Senado aprova medidas contra ‘adultização’ de crianças e adolescentes e exposição nas redes

O Senado aprovou nesta quarta-feira (27) o projeto para ampliar a proteção de crianças e adolescentes na internet e combater a “adultização” desse público. A lei recebeu o nome de Estatuto Digital da Criança e do Adolescente

A votação se deu de forma simbólica, quando não há contagem de votos. Mas três senadores pediram que ficasse registrada a posição contrária: Carlos Portinho (PL-RJ), Eduardo Girão (Novo-CE) e Luis Carlos Heinze (PP-RS). O texto agora segue para a sanção do presidente Luiz Inácio Lula da Silva (PT).

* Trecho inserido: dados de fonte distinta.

(* ===== verification/Time.v ===== *)
(** * Time values (pth_time.c and the time macros of pth_p.h)

A [struct timeval] has two [long] members; their arithmetic is written at its
64-bit width.  [total] is the value of a time in microseconds and [norm] the
normal form [0 <= tv_usec < 1000000]; [in_range] bounds the seconds so that no
operation below wraps around. *)
From Stdlib Require Import SpecFloat.
From S2P Require Import Prelude.

Record timeval := Tv { tv_sec : Z; tv_usec : Z }.

#[export] Instance timeval_eq_dec : EqDecision timeval.
Proof. solve_decision. Defined.

Definition pth_time_zero : timeval := Tv 0 0.

Definition pth_time_equal (t1 t2 : timeval) : bool :=
  (tv_sec t1 =? tv_sec t2) && (tv_usec t1 =? tv_usec t2).

(** [pth_time(sec, usec)] *)
Definition pth_time (sec usec : Z) : timeval := Tv sec usec.

(** [int rc = t1->tv_sec - t2->tv_sec; if (rc == 0) rc = t1->tv_usec - t2->tv_usec;] *)
Definition pth_time_cmp (t1 t2 : timeval) : Z :=
  let rc := s32 (s64 (tv_sec t1 - tv_sec t2)) in
  if rc =? 0 then s32 (s64 (tv_usec t1 - tv_usec t2)) else rc.

Definition pth_time_add (t1 t2 : timeval) : timeval :=
  let sec := s64 (tv_sec t1 + tv_sec t2) in
  let usec := s64 (tv_usec t1 + tv_usec t2) in
  if usec >? 1000000 then Tv (s64 (sec + 1)) (s64 (usec - 1000000)) else Tv sec usec.

Definition pth_time_sub (t1 t2 : timeval) : timeval :=
  let sec := s64 (tv_sec t1 - tv_sec t2) in
  let usec := s64 (tv_usec t1 - tv_usec t2) in
  if usec <? 0 then Tv (s64 (sec - 1)) (s64 (usec + 1000000)) else Tv sec usec.

(** C division truncates; division by zero is undefined. *)
Definition pth_time_div (t1 : timeval) (n : Z) : option timeval :=
  if n =? 0 then None else
  let q := s64 (Z.quot (tv_sec t1) n) in
  let r := s64 (Z.quot (s64 (Z.rem (tv_sec t1) n * 1000000)) n + Z.quot (tv_usec t1) n) in
  Some (if r >? 1000000 then Tv (s64 (q + 1)) (s64 (r - 1000000)) else Tv q r).

Definition pth_time_mul (t1 : timeval) (n : Z) : timeval :=
  let sec := s64 (tv_sec t1 * n) in
  let usec := s64 (tv_usec t1 * n) in
  Tv (s64 (sec + Z.quot usec 1000000)) (Z.rem usec 1000000).

(** [pth_time_t2d(&t)]: [double] arithmetic in the format of IEEE 754. *)
Definition double (z : Z) : spec_float := binary_normalize 53 1024 z 0 false.
Definition pth_time_t2d (t : timeval) : spec_float :=
  SFdiv 53 1024
    (SFadd 53 1024 (SFmul 53 1024 (double (tv_sec t)) (double 1000000)) (double (tv_usec t))) (double 1000000).

Definition pth_time_t2i (t : timeval) : Z :=
  s32 (Z.quot (s64 (s64 (tv_sec t * 1000000) + tv_usec t)) 1000000).

Definition pth_time_pos (t : timeval) : Z :=
  if (tv_sec t >? 0) && (tv_usec t >? 0) then 1 else 0.

(** ** What the operations compute *)
Definition total (t : timeval) : Z := tv_sec t * 1000000 + tv_usec t.
Definition norm (t : timeval) : Prop := 0 ≤ tv_usec t < 1000000.
(** More than a hundred thousand years on either side of the epoch. *)
Definition in_range (t : timeval) : Prop := - 4611686018427 ≤ tv_sec t ≤ 4611686018427.

#[export] Instance norm_dec t : Decision (norm t).
Proof. unfold norm. apply _. Defined.

Lemma s64_id z : -9223372036854775808 ≤ z < 9223372036854775808 → s64 z = z.
Proof. intros. unfold s64. rewrite Z.mod_small; lia. Qed.

(** Removes the wrap-arounds that the bounds in the context exclude. *)
Ltac no_wrap :=
  repeat match goal with
  | |- context [s64 ?z] =>
      lazymatch z with context [s64 _] => fail | _ => rewrite (s64_id z) by (simpl; lia) end
  end.

Lemma pth_time_add_exact t1 t2 :
  norm t1 → norm t2 → in_range t1 → in_range t2 →
  pth_time_add t1 t2 =
    if tv_usec t1 + tv_usec t2 >? 1000000
    then Tv (tv_sec t1 + tv_sec t2 + 1) (tv_usec t1 + tv_usec t2 - 1000000)
    else Tv (tv_sec t1 + tv_sec t2) (tv_usec t1 + tv_usec t2).
Proof. unfold norm, in_range, pth_time_add. intros. no_wrap. done. Qed.

Lemma pth_time_sub_exact t1 t2 :
  norm t1 → norm t2 → in_range t1 → in_range t2 →
  norm (pth_time_sub t1 t2) ∧ total (pth_time_sub t1 t2) = total t1 - total t2.
Proof.
  unfold norm, in_range, pth_time_sub, total. intros. no_wrap.
  destruct (Z.ltb_spec (tv_usec t1 - tv_usec t2) 0); simpl; no_wrap; lia.
Qed.

Lemma pth_time_cmp_exact t1 t2 :
  norm t1 → norm t2 → - 2147483648 ≤ tv_sec t1 - tv_sec t2 ≤ 2147483647 →
  pth_time_cmp t1 t2 =
    if tv_sec t1 =? tv_sec t2 then tv_usec t1 - tv_usec t2 else tv_sec t1 - tv_sec t2.
Proof.
  unfold norm, pth_time_cmp. intros. rewrite (s64_id (tv_sec t1 - _)) by lia.
  rewrite s32_id by (unfold INT_MIN, INT_MAX; lia).
  destruct (Z.eqb_spec (tv_sec t1 - tv_sec t2) 0), (Z.eqb_spec (tv_sec t1) (tv_sec t2)); try lia.
  rewrite s64_id, s32_id by (unfold INT_MIN, INT_MAX; lia). done.
Qed.

Lemma pth_time_cmp_sign t1 t2 :
  norm t1 → norm t2 → - 2147483648 ≤ tv_sec t1 - tv_sec t2 ≤ 2147483647 →
  Z.sgn (pth_time_cmp t1 t2) = Z.sgn (total t1 - total t2).
Proof.
  intros H1 H2 H. rewrite pth_time_cmp_exact by done. unfold norm, total in *.
  destruct (Z.eqb_spec (tv_sec t1) (tv_sec t2)) as [->|Hne]; [f_equal; lia|].
  destruct (Z.lt_trichotomy (tv_sec t1) (tv_sec t2)) as [?|[?|?]]; [|done|].
  - rewrite !Z.sgn_neg by lia. done.
  - rewrite !Z.sgn_pos by lia. done.
Qed.

(** [pth_time_cmp] orders normalised times by their value: it is negative,
    zero or positive exactly when the first time is earlier than, equal to or
    later than the second, as long as the two lie less than 2^31 seconds apart
    (the difference is returned as an [int]). *)
Theorem time_cmp_order t1 t2 :
  norm t1 → norm t2 → - 2147483648 ≤ tv_sec t1 - tv_sec t2 ≤ 2147483647 →
  (pth_time_cmp t1 t2 < 0 ↔ total t1 < total t2) ∧
  (pth_time_cmp t1 t2 = 0 ↔ t1 = t2) ∧
  (pth_time_cmp t1 t2 > 0 ↔ total t1 > total t2).
Proof.
  intros H1 H2 H. pose proof (pth_time_cmp_sign _ _ H1 H2 H) as Hs.
  assert (t1 = t2 ↔ total t1 = total t2) as Heq.
  { unfold total, norm in *. destruct t1, t2; simpl in *. split; [by intros [= -> ->]|].
    intros. f_equal; lia. }
  rewrite Heq. destruct (Z.sgn_spec (pth_time_cmp t1 t2)) as [[]|[[]|[]]],
    (Z.sgn_spec (total t1 - total t2)) as [[]|[[]|[]]]; lia.
Qed.

Lemma time_cmp_order_witness :
  (pth_time_cmp (Tv 10 999999) (Tv 11 0) < 0 ↔ total (Tv 10 999999) < total (Tv 11 0)) ∧
  (pth_time_cmp (Tv 10 999999) (Tv 11 0) = 0 ↔ Tv 10 999999 = Tv 11 0) ∧
  (pth_time_cmp (Tv 10 999999) (Tv 11 0) > 0 ↔ total (Tv 10 999999) > total (Tv 11 0)).
Proof. apply (time_cmp_order (Tv 10 999999) (Tv 11 0)); unfold norm; simpl; lia. Defined.

(** C37: Adding and subtracting times is exact in microseconds; subtraction gives a
    normalised time, addition one whose microseconds lie between 0 and 1000000
    and reach 1000000, which is not normalised, exactly when the two microsecond
    parts add up to one second (the carry test is [> 1000000]). *)
Theorem time_arith_exact t1 t2 :
  norm t1 → norm t2 → in_range t1 → in_range t2 →
  total (pth_time_add t1 t2) = total t1 + total t2 ∧
  total (pth_time_sub t1 t2) = total t1 - total t2 ∧
  norm (pth_time_sub t1 t2) ∧
  (norm (pth_time_add t1 t2) ↔ tv_usec t1 + tv_usec t2 ≠ 1000000) ∧
  0 ≤ tv_usec (pth_time_add t1 t2) ≤ 1000000.
Proof.
  intros H1 H2 R1 R2. destruct (pth_time_sub_exact t1 t2) as [Hn ->]; [done..|].
  rewrite pth_time_add_exact by done. unfold norm, total in *.
  destruct (Z.gtb_spec (tv_usec t1 + tv_usec t2) 1000000); simpl; lia.
Qed.

Lemma time_arith_exact_witness :
  let t1 := Tv 1 500000 in let t2 := Tv 1 500000 in
  total (pth_time_add t1 t2) = total t1 + total t2 ∧
  total (pth_time_sub t1 t2) = total t1 - total t2 ∧
  norm (pth_time_sub t1 t2) ∧
  (norm (pth_time_add t1 t2) ↔ tv_usec t1 + tv_usec t2 ≠ 1000000) ∧
  0 ≤ tv_usec (pth_time_add t1 t2) ≤ 1000000.
Proof.
  apply (time_arith_exact (Tv 1 500000) (Tv 1 500000)); unfold norm, in_range; simpl; lia.
Defined.

(** Multiplication and division agree with the microsecond value up to the
    truncation of the two quotients. *)
Lemma pth_time_mul_exact t n :
  norm t → in_range t → 0 ≤ n ≤ 1000000 →
  norm (pth_time_mul t n) ∧ total (pth_time_mul t n) = total t * n.
Proof.
  unfold norm, in_range, total, pth_time_mul. intros [Hu Hu'] Hr Hn.
  assert (0 ≤ tv_usec t * n ≤ 1000000 * 1000000) by nia.
  assert (-4611686018427 * 1000000 ≤ tv_sec t * n ≤ 4611686018427 * 1000000) by nia.
  no_wrap.
  rewrite Z.quot_div_nonneg, Z.rem_mod_nonneg by lia.
  pose proof (Z.mod_pos_bound (tv_usec t * n) 1000000).
  pose proof (Z.div_mod (tv_usec t * n) 1000000).
  assert (0 ≤ tv_usec t * n / 1000000 ≤ 1000000) by (split; [apply Z.div_pos|apply Z.div_le_upper_bound]; lia).
  rewrite s64_id by lia. simpl. lia.
Qed.

Lemma pth_time_div_exact t n :
  norm t → 0 ≤ tv_sec t ≤ 4611686018427 → 1 ≤ n ≤ 1000000 →
  ∃ d, pth_time_div t n = Some d ∧
       total t - 2 * n < total d * n ≤ total t ∧ 0 ≤ tv_usec d ≤ 1000000.
Proof.
  unfold norm, total, pth_time_div. intros [Hu Hu'] [Hr Hr'] Hn.
  rewrite (proj2 (Z.eqb_neq n 0)) by lia. eexists. split; [reflexivity|].
  rewrite (Z.quot_div_nonneg (tv_sec t)), (Z.quot_div_nonneg (tv_usec t)), Z.rem_mod_nonneg by lia.
  pose proof (Z.div_mod (tv_sec t) n ltac:(lia)). pose proof (Z.mod_pos_bound (tv_sec t) n ltac:(lia)).
  pose proof (Z.div_mod (tv_usec t) n ltac:(lia)). pose proof (Z.mod_pos_bound (tv_usec t) n ltac:(lia)).
  assert (0 ≤ tv_sec t / n ≤ tv_sec t) by (split; [apply Z.div_pos|apply Z.div_le_upper_bound]; nia).
  assert (0 ≤ tv_usec t / n ≤ tv_usec t) by (split; [apply Z.div_pos|apply Z.div_le_upper_bound]; nia).
  rewrite (s64_id (_ * 1000000)) by lia.
  rewrite Z.quot_div_nonneg by lia.
  set (m := tv_sec t mod n) in *.
  pose proof (Z.div_mod (m * 1000000) n ltac:(lia)). pose proof (Z.mod_pos_bound (m * 1000000) n ltac:(lia)).
  assert (0 ≤ m * 1000000 / n < 1000000) by (split; [apply Z.div_pos|apply Z.div_lt_upper_bound]; nia).
  no_wrap. destruct (Z.gtb_spec (m * 1000000 / n + tv_usec t / n) 1000000); simpl; no_wrap; nia.
Qed.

A proposta manteve grande parte das alterações feitas durante a votação na Câmara, mas foram feitos pequenos ajustes no texto. O ponto de maior destaque foi a decisão de proibir o aparecimento das chamadas “caixas de recompensa” em jogos eletrônicos.

A ideia dessa adequação, segundo o relator, Flávio Arns (PSB-PR), é diminuir estímulos para jogos de aposta esportiva entre menores de idade.

“A principal é a proibição das loot boxes [caixas de recompensa] pela indução provável de crianças e adolescentes ao jogo. Isso é um cuidado que tem que ser tomado por todos nós, pois a gente vê o estrago que está acontecendo na sociedade em relação aos adultos”, defendeu o senador.

Redes sociais com monitoramento

O texto aprovado pelo Senado manteve obrigações para que plataformas digitais impeçam a participação de crianças e adolescentes sem o monitoramento de responsáveis.

O projeto torna obrigatório algum tipo de vinculação das contas de crianças e adolescentes de até 16 anos a um responsável maior de idade, além da remoção de conteúdo considerado abusivo ao público infantojuvenil.

As ferramentas de supervisão parental devem permitir aos pais e responsáveis:

  • Visualizar, configurar e gerenciar as opções de conta e privacidade;
  • Restringir compras e transações financeiras;
  • Identificar perfis de adultos com quem a criança ou adolescente se comunica;
  • Acessar métricas de tempo de uso; e
  • Ativar ou desativar salvaguardas.

Na ausência de uma conta de responsável legal, os provedores devem impedir a alteração das configurações de supervisão parental para um nível menor de proteção do que o padrão estabelecido pela lei.